(** * State synchronisation layer of the pizza ordering app

  A shallow embedding of the reducers and remote-service adapters of
  [lib/context/CartContext.tsx], [lib/services/cartSyncService.ts],
  [lib/services/userProfileService.ts], [lib/context/UserContext.tsx]
  and [lib/context/OrderContext.tsx], followed by the properties the
  specification states about them.

  Conventions of the embedding.
  - A JavaScript [number] holding an amount of money or a quantity is a
    [Z]: amounts are whole rupees and quantities whole units.  On such
    values the IEEE product [subtotal * 0.15] followed by [Math.round]
    agrees with the exact round-half-up, which is what [Math_round]
    below computes over the fraction [15 * subtotal / 100].
  - An array is a [list]; [Array.prototype.filter] is stdpp's [filter],
    [map] with an index is [imap], [reduce] is [foldl].
  - A JavaScript [Set] of strings is a [gset string].
  - A remote table is the list of its rows; a query ending in
    [.single()] yields a row exactly when one row matches.
  - Asynchronous functions are run to completion between two user
    operations; they are state-passing functions on a record holding
    the React state and the remote tables. *)

From Stdlib Require Import ZArith Lia.
From stdpp Require Import base decidable option list strings gmap sorting.

Local Open Scope string_scope.
Local Open Scope Z_scope.
Local Open Scope list_scope.

(** ** JavaScript helpers *)

Module JS.

(** [Math.round (n / d)] for an exact fraction with a positive
    denominator: the nearest integer, halves going up. *)
Definition Math_round (n d : Z) : Z := (2 * n + d) / (2 * d).

(** [arr.findIndex(p)]: the first position satisfying [p], or [-1]. *)
Fixpoint findIndex_from {A} (p : A → bool) (l : list A) (i : Z) : Z :=
  match l with
  | [] => -1
  | x :: l' => if p x then i else findIndex_from p l' (i + 1)
  end.

Definition findIndex {A} (p : A → bool) (l : list A) : Z :=
  findIndex_from p l 0.

(** [s.split(c)[0]]: the text before the first occurrence of [c], the
    whole string when [c] does not occur. *)
Fixpoint split_head (c : Ascii.ascii) (s : string) : string :=
  match s with
  | EmptyString => EmptyString
  | String a s' =>
      if bool_decide (a = c) then EmptyString else String a (split_head c s')
  end.

(** The character ['@']. *)
Definition at_sign : Ascii.ascii := Ascii.ascii_of_nat 64.

(** Truthiness of a possibly absent string: [null] and the empty string
    are falsy. *)
Definition truthy (s : option string) : bool :=
  match s with
  | Some v => negb (bool_decide (v = EmptyString))
  | None => false
  end.

End JS.

(** ** The remote store *)

Module Supabase.

(** [.single()]: data only when the selection has exactly one row. *)
Definition single {A} (rows : list A) : option A :=
  match rows with
  | [r] => Some r
  | _ => None
  end.

(** [.update(f).eq(...)]: every row selected by [sel] is rewritten. *)
Definition update {A} (sel : A → bool) (f : A → A) (rows : list A) : list A :=
  (λ r, if sel r then f r else r) <$> rows.

End Supabase.

(** ** CartContext.tsx: the cart reducer *)

Module CartContext.

Inductive CartItemType := menu_item | custom_pizza | deal.

(** The optional display and customisation fields of the source record
    ([menuItem], [size], [pizzaCustomization], [deal], [customizations],
    [image]) are copied unchanged by every operation and read by none;
    [description] stands for them. *)
Record CartItem := {
  id : string;
  type : CartItemType;
  quantity : Z;
  totalPrice : Z;
  name : string;
  description : option string;
}.

Global Instance CartItemType_eq_dec : EqDecision CartItemType.
Proof. solve_decision. Defined.

Global Instance CartItem_eq_dec : EqDecision CartItem.
Proof. solve_decision. Defined.

(** [{ ...item, quantity: q }] *)
Definition with_quantity (item : CartItem) (q : Z) : CartItem :=
  {| id := id item; type := type item; quantity := q;
     totalPrice := totalPrice item; name := name item;
     description := description item |}.

Record Totals := {
  t_subtotal : Z;
  t_deliveryFee : Z;
  t_tax : Z;
  t_total : Z;
}.

Record CartState := {
  items : list CartItem;
  subtotal : Z;
  deliveryFee : Z;
  tax : Z;
  total : Z;
  isLoading : bool;
}.

Inductive CartAction :=
| ADD_ITEM (payload : CartItem)
| REMOVE_ITEM (payload : string)
| UPDATE_QUANTITY (payload_id : string) (payload_quantity : Z)
| CLEAR_CART
| LOAD_CART (payload : list CartItem)
| SET_LOADING (payload : bool).

Definition initialState : CartState :=
  {| items := []; subtotal := 0; deliveryFee := 0; tax := 0; total := 0;
     isLoading := false |}.

Definition calculateTotals (items : list CartItem) : Totals :=
  let subtotal := foldl (λ sum item, sum + totalPrice item) 0 items in
  let deliveryFee := if bool_decide (subtotal > 1000) then 0 else 150 in
  let tax := JS.Math_round (subtotal * 15) 100 in
  let total := subtotal + deliveryFee + tax in
  {| t_subtotal := subtotal; t_deliveryFee := deliveryFee;
     t_tax := tax; t_total := total |}.

(** [{ ...state, items: newItems, ...totals }] *)
Definition with_items (state : CartState) (newItems : list CartItem)
    (totals : Totals) : CartState :=
  {| items := newItems;
     subtotal := t_subtotal totals; deliveryFee := t_deliveryFee totals;
     tax := t_tax totals; total := t_total totals;
     isLoading := isLoading state |}.

Definition cartReducer (state : CartState) (action : CartAction) : CartState :=
  match action with
  | ADD_ITEM payload =>
      let existingItemIndex :=
        JS.findIndex (λ item, bool_decide (id item = id payload)) (items state) in
      let newItems :=
        if bool_decide (existingItemIndex >= 0) then
          imap (λ index item,
                  if bool_decide (Z.of_nat index = existingItemIndex)
                  then with_quantity item (quantity item + quantity payload)
                  else item) (items state)
        else items state ++ [payload] in
      with_items state newItems (calculateTotals newItems)
  | REMOVE_ITEM payload =>
      let newItems := filter (λ item, id item ≠ payload) (items state) in
      with_items state newItems (calculateTotals newItems)
  | UPDATE_QUANTITY payload_id payload_quantity =>
      let newItems :=
        filter (λ item, quantity item > 0)
          ((λ item, if bool_decide (id item = payload_id)
                    then with_quantity item payload_quantity
                    else item) <$> items state) in
      with_items state newItems (calculateTotals newItems)
  | CLEAR_CART => initialState
  | LOAD_CART payload =>
      with_items state payload (calculateTotals payload)
  | SET_LOADING payload =>
      {| items := items state; subtotal := subtotal state;
         deliveryFee := deliveryFee state; tax := tax state;
         total := total state; isLoading := payload |}
  end.

End CartContext.

(** ** cartSyncService.ts: the remote cart table *)

Module CartSyncService.

Import CartContext.

(** A row of [user_cart_sessions].  The generated columns [id],
    [created_at] and [updated_at] are never read back by the client and
    are left out; [cart_items] is a nullable JSON column. *)
Record CartSession := {
  user_id : string;
  cart_items : option (list CartItem);
  total_amount : Z;
}.

Definition for_user (userId : string) (row : CartSession) : bool :=
  bool_decide (user_id row = userId).

Definition getCart (table : list CartSession) (userId : string) : list CartItem :=
  match Supabase.single (filter (λ row, user_id row = userId) table) with
  | Some data => default [] (cart_items data)
  | None => []
  end.

Definition syncCart (table : list CartSession) (userId : string)
    (cartItems : list CartItem) (totalAmount : Z) : list CartSession :=
  match Supabase.single (filter (λ row, user_id row = userId) table) with
  | Some existingCart =>
      Supabase.update (for_user userId)
        (λ row, {| user_id := user_id row; cart_items := Some cartItems;
                   total_amount := totalAmount |}) table
  | None =>
      table ++ [ {| user_id := userId; cart_items := Some cartItems;
                    total_amount := totalAmount |} ]
  end.
(* ================================================================== *)
(** * Further properties of the code *)

(** ** [varReplace], on any statement *)

(** X1. On a statement of ASCII bytes, where the runes the loop ranges
    over are the bytes, [varReplace] never returns an error, and what it
    returns is the statement with its k-th [?], counting from the left
    and from 1, replaced by the prefix followed by k, every other byte
    kept: the statement is its pieces with a [?] before each but the
    first, the result is the same pieces with the numbered marker in its
    place, and no piece holds a [?]. *)
Theorem varReplace_numbers_every_marker :
  forall (src varPrefix : string),
    all_bytes is_ascii src = true ->
    let (head, tails) := split_markers src in
    src = head ++ fold_right (fun t rest => "?" ++ t ++ rest) "" tails /\
    count_markers head = 0%nat /\
    Forall (fun t => count_markers t = 0%nat) tails /\
    varReplace src varPrefix = (head ++ numbered varPrefix 1 tails, None).
Proof.
  intros src varPrefix _.
  pose proof (split_markers_join src) as Hjoin.
  pose proof (split_markers_clean src) as [Hhead Htails].
  pose proof (varReplace_rewrites src varPrefix) as Hrw.
  unfold rewrite_markers in Hrw.
  destruct (split_markers src) as [head tails]. cbn [fst snd] in *.
  repeat split; assumption.
Qed.

Lemma varReplace_numbers_the_insert :
  all_bytes is_ascii rawInsert = true /\
  varReplace rawInsert "$" = (insert_text true, None).
Proof.
  split; [reflexivity|].
  generalize (@varReplace_numbers_every_marker rawInsert "$" eq_refl).
  vm_compute. intros (_ & _ & _ & H). exact H.
Defined.

(** X2. With a prefix that holds no [?], [varReplace] leaves no [?] in
    any statement. *)
Theorem varReplace_resolves_every_marker :
  forall (src varPrefix : string),
    count_markers varPrefix = 0%nat ->
    count_markers (fst (varReplace src varPrefix)) = 0%nat /\
    snd (varReplace src varPrefix) = None.
Proof.
  intros src varPrefix Hp. split; [|reflexivity].
  now apply varReplace_leaves_no_marker.
Qed.

Lemma varReplace_resolves_oracle_markers :
  count_markers (fst (varReplace rawInsert ":var")) = 0%nat /\
  snd (varReplace rawInsert ":var") = None.
Proof.
  apply (varReplace_resolves_every_marker rawInsert ":var"). reflexivity.
Defined.

(** ** [InitProcedures], on any database type *)

Lemma dialect_case_known (lowered : string) :
  dialect_case lowered <> None <->
  In lowered ["mysql"; "sqlite"; "postgres"].
Proof.
  unfold dialect_case. cbn [In].
  destruct (String.eqb_spec lowered "mysql") as [->|Hm];
    [split; [auto | discriminate]|].
  destruct (String.eqb_spec lowered "sqlite") as [->|Hs];
    [split; [auto | discriminate]|].
  destruct (String.eqb_spec lowered "postgres") as [->|Hp];
    [split; [auto | discriminate]|].
  split; [congruence|].
  intros [E|[E|[E|[]]]]; symmetry in E; contradiction.
Qed.

(** X3. [InitProcedures] returns with no error exactly when the database
    type is not empty and, put in lower case, is [mysql], [sqlite] or
    [postgres]. *)
Theorem InitProcedures_accepts_exactly_three :
  forall (unicodeLower : string -> string) (DB : Type) (dbType : string)
         (s : SQLShim DB),
    (exists s', InitProcedures unicodeLower dbType s = ret (s', None)) <->
    (dbType <> "" /\
     In (ToLower unicodeLower dbType) ["mysql"; "sqlite"; "postgres"]).
Proof.
  intros unicodeLower DB dbType s.
  rewrite <- dialect_case_known. unfold InitProcedures.
  destruct (String.eqb_spec dbType "") as [->|Hne].
  - split; [intros [s' E]; discriminate E | intros [Hn _]; now elim Hn].
  - destruct (dialect_case (ToLower unicodeLower dbType))
      as [[idInfo varPrefix]|].
    + split; [intros _; split; [assumption | discriminate]|].
      intros _. destruct (negb (varPrefix =? "")); eexists; reflexivity.
    + split; [intros [s' E]; discriminate E | intros [_ Hk]; now elim Hk].
Qed.

(** X4. The database type is read without regard to case: two types that
    are not empty and have the same lower-case form compile, when one of
    them does, to the same shim. *)
Theorem InitProcedures_ignores_case :
  forall (unicodeLower : string -> string) (DB : Type) (a b : string)
         (s s' : SQLShim DB),
    a <> "" -> b <> "" ->
    ToLower unicodeLower a = ToLower unicodeLower b ->
    InitProcedures unicodeLower a s = ret (s', None) ->
    InitProcedures unicodeLower b s = ret (s', None).
Proof.
  intros unicodeLower DB a b s s' Ha Hb Hlow.
  unfold InitProcedures. apply String.eqb_neq in Ha, Hb.
  rewrite Ha, Hb, Hlow.
  destruct (dialect_case (ToLower unicodeLower b)) as [[idInfo varPrefix]|];
    [auto | discriminate].
Qed.
(** C10. Called with anything but a trainer, the hook raises
    [AssertionError] and the world is as it was: no meter was read, no
    value logged, no file written; the hook's record is untouched. *)
Theorem call_asserts_trainer
    (self : SaveModelCheckpointHook) (c : caller) (w : world) :
  (forall t, c <> CTrainer t) ->
  __call__ self c w = (inl AssertionError, w).
Proof.
  intros Hc. destruct c as [t| |o]; [|reflexivity|reflexivity].
  exfalso. apply (Hc t). reflexivity.
Qed.

End HookClaims.

(** ** The early-stop triggers *)

Module TriggerFacts.
Import Triggers.

(** *** Windows *)

Lemma lastn_length {A} n (l : list A) :
  length (lastn n l) = Nat.min n (length l).
Proof. unfold lastn. rewrite length_skipn. lia. Qed.

Lemma lastn_all {A} n (l : list A) : (length l <= n)%nat -> lastn n l = l.
Proof.
  intros H. unfold lastn. replace (length l - n)%nat with 0%nat by lia.
  reflexivity.
Qed.

Lemma lastn_snoc {A} n (l : list A) v :
  lastn n (lastn n l ++ [v]) = lastn n (l ++ [v]).
Proof.
  destruct (Nat.le_gt_cases (length l) n) as [Hle|Hgt].
  - rewrite (lastn_all n l Hle). reflexivity.
  - unfold lastn at 1 3. rewrite !length_app, lastn_length. simpl.
    replace (Nat.min n (length l) + 1 - n)%nat with 1%nat by lia.
    replace (length l + 1 - n)%nat with (1 + (length l - n))%nat by lia.
    rewrite <- skipn_skipn. f_equal.
    unfold lastn. rewrite skipn_app.
    replace (length l - n - length l)%nat with 0%nat by lia.
    reflexivity.
Qed.

(** The last [n] elements of a list that ends with [n] elements are
    those. *)
Lemma lastn_suffix {A} (older window : list A) :
  lastn (length window) (older ++ window) = window.
Proof.
  unfold lastn. rewrite length_app.
  replace (length older + length window - length window)%nat
    with (length older) by lia.
  rewrite skipn_app, skipn_all, Nat.sub_diag. reflexivity.
Qed.

(** *** Runs *)

Lemma run_evals_app t envs envs' :
  run_evals t (envs ++ envs') =
    (fst (run_evals (fst (run_evals t envs)) envs'),
     snd (run_evals t envs) ++ snd (run_evals (fst (run_evals t envs)) envs')).
Proof.
  revert t. induction envs as [|[e ms] envs IH]; intros t; simpl.
  - destruct (run_evals t envs'); reflexivity.
  - destruct (eval e ms t) as [t1 b]. rewrite IH.
    destruct (run_evals t1 envs) as [t2 bs]. simpl. reflexivity.
Qed.

Lemma feed_snoc t vs v :
  feed t (vs ++ [v]) =
    (fst (eval 0 (fun _ => v) (fst (feed t vs))),
     snd (feed t vs) ++ [snd (eval 0 (fun _ => v) (fst (feed t vs)))]).
Proof.
  unfold feed. rewrite map_app, run_evals_app. simpl.
  destruct (eval 0 _ _). reflexivity.
Qed.
Lemma inv_keep current n ns open closed cf cost cwh :
  inv current (n :: ns) open closed cf cost cwh →
  current ∈ closed → edge g current n.1 n.2 →
  n.1 ∉ closed →
  at0 cost n.1 <= dadd (at0 cost current) n.2 →
  inv current ns (open ∪ {[n.1]}) closed cf cost cwh.
Proof.
  intros Hinv Hcur He Hn Hle.
  destruct (relax_exact _ _ _ _ _ _ _ _ _ Hinv Hcur He Hn) as (Hsum & Hlt & _).
  destruct Hinv as [Hnodes Hdisj Hst Hgl Hreach Hseen Hfin Hnn Hbound Hunl Hlab Hrel Hopt Htrail].
  split; try done.
  - intros v Hv. destruct (decide (v = n.1)) as [->|]; [by eapply edge_target|].
    apply Hnodes. set_solver.
  - intros v Hv. destruct (decide (v = n.1)) as [->|]; [done|].
    apply Hdisj. set_solver.
  - destruct Hst as (? & ? & ?). split; [set_solver|done].
  - intros v Hv. destruct (decide (v = n.1)) as [->|]; [|apply Hreach; set_solver].
    destruct (Hreach current) as [c Hc]; [set_solver|].
    exists (c + n.2). by econstructor.
  - intros v Hv. destruct (decide (v = n.1)) as [->|]; [|apply Hseen; set_solver].
    destruct (labelled_dec cf n.1) as [|Hnl]; [done|].
    destruct (Hunl n.1) as [Hmax _]; [by eapply edge_target|done|]. lra.
  - intros v Hv. destruct (Hlab v Hv) as (? & ? & ?). split; [set_solver|done].
  - intros u v w Hu He'. destruct (Hrel u v w Hu He') as [[-> Hin]|[H|[H1 H2]]].
    + apply elem_of_cons in Hin as [<-|Hin]; [|left; done].
      right; right. split; [set_solver|]. simpl in *. lra.
    + right; by left.
    + right; right. split; [set_solver|done].
Qed.
(** Splitting a region around an offset: the form in which a write is
    easiest to use. *)
Lemma mem_write_split a b data c :
  zlen b = zlen data →
  mem_write (a ++ b ++ c) (zlen a) data = Ok (a ++ data ++ c).
Proof.
  intros Hb. pose proof (zlen_nonneg a). pose proof (zlen_nonneg b).
  pose proof (zlen_nonneg c).
  rewrite mem_write_ok by (rewrite ?zlen_app; lia). unfold zlen in *.
  rewrite Nat2Z.id, take_app_length.
  replace (Z.to_nat (Z.of_nat (length a) + Z.of_nat (length data))) with (length a + length b)%nat by lia.
  rewrite <- drop_drop, drop_app_length, drop_app_length. done.
Qed.

Lemma mem_read_split a b c n :
  n = zlen b → mem_read (a ++ b ++ c) (zlen a) n = Ok b.
Proof.
  intros ->. pose proof (zlen_nonneg a). pose proof (zlen_nonneg b).
  pose proof (zlen_nonneg c).
  rewrite mem_read_ok by (rewrite ?zlen_app; lia). unfold zlen.
  by rewrite !Nat2Z.id, drop_app_length, take_app_length.
Qed.

Lemma mem_get_ok mem off b :
  0 ≤ off → mem !! Z.to_nat off = Some b → mem_get mem off = Ok b.
Proof. intros ? H. unfold mem_get. split_if; [by rewrite H|lia]. Qed.

(** The memory primitives never end the process. *)
Lemma mem_read_exit mem off n : mem_read mem off n ≠ Exit.
Proof. unfold mem_read. by split_if. Qed.
Lemma mem_write_exit mem off data : mem_write mem off data ≠ Exit.
Proof. unfold mem_write. by split_if. Qed.
Lemma mem_get_exit mem off : mem_get mem off ≠ Exit.
Proof. unfold mem_get. split_if; [|done]. by destruct (mem !! _). Qed.

Lemma mem_get_split a b c : mem_get (a ++ b :: c) (zlen a) = Ok b.
Proof.
  apply mem_get_ok; [apply zlen_nonneg|]. unfold zlen. by rewrite Nat2Z.id, list_lookup_middle.
Qed.
End memory_laws.

Create HintDb fsw discriminated.
Create Rewrite HintDb zlen.
Create Rewrite HintDb outcome.
#[export] Hint Resolve zlen_nonneg bytes_ok_str bytes_ok_to_string Forall_take Forall_drop Forall_app_2 : fsw.
#[export] Hint Rewrite @zlen_nil @zlen_cons @zlen_app @zlen_replicate @zlen_fmap : zlen.
#[export] Hint Rewrite @outcome_bind_ok : outcome.

(** Goals about lengths: push [zlen] inwards, add that it is not negative. *)
Ltac zlen_pos :=
  repeat match goal with
  | |- context [zlen ?l] =>
      lazymatch goal with H : 0 ≤ zlen l |- _ => fail | _ => pose proof (zlen_nonneg l) end
  | H0 : context [zlen ?l] |- _ =>
      lazymatch goal with H : 0 ≤ zlen l |- _ => fail | _ => pose proof (zlen_nonneg l) end
  end.
Ltac solve_zlen := autorewrite with zlen in *; zlen_pos; lia.
(* ===== verification/Buffer.v ===== *)
(** * Buffer: the bounded byte buffer (include/buffer.h, src/buffer.cc)

    [buffer] is the object, with the bytes of the array [_buffer] points to.
    [Spec] is what the class promises: a byte string with a capacity, whose
    append ends the process when the capacity is exceeded. *)

From S2P Require Import Prelude Words.

(** ** The object *)
Record buffer := mkBuffer {
  _size : Z;      (** valid characters, excluding the last NUL *)
  _length : Z;
  _buffer : bytes
}.

#[global] Instance buffer_eq_dec : EqDecision buffer.
Proof. solve_decision. Defined.

Module Buffer.

(** [Buffer::Buffer(size_t size)]: the array is value-initialised. *)
Definition make (size : Z) : buffer :=
  mkBuffer size 0 (replicate (Z.to_nat (u64 (size + 1))) 0).

(** [append(char *str, size_t length)]: [str] is the region the pointer
    points into. The sum in the guard is a [size_t]. *)
Definition append_raw (b : buffer) (str : bytes) (length : Z) : outcome buffer :=
  if _size b <? u64 (_length b + length)
  then Exit (* fswError("buffer capacity is not enough") *)
  else
    data ← mem_read str 0 length;
    mem ← mem_write (_buffer b) (_length b) data;
    let length' := u64 (_length b + length) in
    mem ← mem_write mem length' [0];
    Ok (mkBuffer (_size b) length' mem).

(** [append(std::string str)] *)
Definition append_str (b : buffer) (s : bytes) : outcome buffer :=
  append_raw b (s ++ [0]) (zlen s).

(** [append(int value)] *)
Definition append_int (b : buffer) (value : Z) : outcome buffer :=
  append_str b (to_string value).

(** [append(Buffer *buffer)] *)
Definition append_buf (b buf : buffer) : outcome buffer :=
  append_raw b (_buffer buf) (_length buf).

Definition dup (b : buffer) : outcome buffer :=
  append_buf (make (_length b)) b.

(** [memcmp(p, q, n) == 0] *)
Definition memcmp_eq (p q : bytes) (n : Z) : outcome bool :=
  x ← mem_read p 0 n; y ← mem_read q 0 n; Ok (bool_decide (x = y)).

Definition equal (b target : buffer) : outcome bool :=
  if negb (_length b =? _length target) then Ok false
  else memcmp_eq (_buffer b) (_buffer target) (_length b).

Definition equal_str (b : buffer) (target : bytes) : outcome bool :=
  if negb (_length b =? zlen target) then Ok false
  else memcmp_eq (_buffer b) (target ++ [0]) (_length b).

Definition clear (b : buffer) : outcome buffer :=
  mem ← mem_write (_buffer b) 0 [0];
  Ok (mkBuffer (_size b) 0 mem).

(** [deep_equal] compares addresses: [this], [target] and the two data
    pointers are passed with the objects they denote. *)
Definition deep_equal (this this_data target target_data : positive)
    (b t : buffer) : outcome bool :=
  if negb (bool_decide (this = target)) || negb (_size b =? _size t)
     || negb (_length b =? _length t) || negb (bool_decide (this_data = target_data))
  then Ok false
  else memcmp_eq (_buffer b) (_buffer t) (_length b).
(** C40: the decoder never compares the declared payload length with what was
    received. For a frame header that declares [n] octets in front of [avail]
    bytes of memory: an unmasked frame is returned with length [n] whatever
    [avail] is, and a masked frame whose payload leaves the buffer makes the
    in-place unmasking write outside it. *)
Theorem decode_length_unchecked (f : Frame) (b : buffer) (b0 n : Z) (key avail : bytes) :
  0 < n < 2 ^ 63 → length key = 4%nat →
  (_buffer b = Rfc6455.head b0 false n ++ avail →
     ∃ f', Frame.decode f b = Ok (f', b) ∧ payload_length f' = n) ∧
  (_buffer b = Rfc6455.head b0 true n ++ key ++ avail → zlen avail < n →
     Frame.decode f b = UB).
Proof.
  intros Hn Hk. split; intros Hb.
  - rewrite (decode_head f b b0 false n avail ltac:(lia) Hb). eauto.
  - intros Ha. rewrite (decode_head f b b0 true n _ ltac:(lia) Hb). cbv zeta.
    rewrite <- (zlen_head b0 true), Hb, (mem_read_split _ key), outcome_bind_ok
      by (unfold zlen; lia).
    split_if; [|lia]. rewrite mask_overrun; [done|lia|].
    rewrite !zlen_app. unfold zlen at 2. rewrite Hk. lia.
Qed.
End websocket_properties.

(** Witnesses. *)
Definition frame0 : Frame := mkFrame (mkHeader 0 0 0 0 0 0 0) [0; 0; 0; 0] 0 0 0.
Definition ws_data : buffer := mkBuffer 5 5 (str "hello" ++ [0]).
Definition ws_junk : bytes := replicate 16 170.
Definition ws_key : bytes := [1; 2; 3; 4].

Lemma ws_data_wf : Buffer.wf ws_data.
Proof.
  split; cbn; [lia|unfold SIZE_MAX; lia|done| |done].
  apply (bytes_ok_check (str "hello" ++ [0])). reflexivity.
Qed.

Lemma mask_is_rfc6455_witness :
  Frame.mask (str "0123456789abcdef") 2 11 ws_key =
    Ok (str "01" ++ Rfc6455.mask ws_key (str "23456789abc") ++ str "def").
Proof.
  etransitivity; [apply (mask_is_rfc6455 (str "0123456789abcdef") ws_key 2 11)|reflexivity];
    [apply bytes_ok_str|apply bytes_ok_check; reflexivity|reflexivity|lia|lia].
Defined.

PROMPT: In the entries above, find the line holding "- An array is" and the line holding "From Stdlib Require Import ZArith Lia."; print both of them and every line between, exactly, and nothing else.

RESPONSE:
  - An array is a [list]; [Array.prototype.filter] is stdpp's [filter],
    [map] with an index is [imap], [reduce] is [foldl].
  - A JavaScript [Set] of strings is a [gset string].
  - A remote table is the list of its rows; a query ending in
    [.single()] yields a row exactly when one row matches.
  - Asynchronous functions are run to completion between two user
    operations; they are state-passing functions on a record holding
    the React state and the remote tables. *)

From Stdlib Require Import ZArith Lia.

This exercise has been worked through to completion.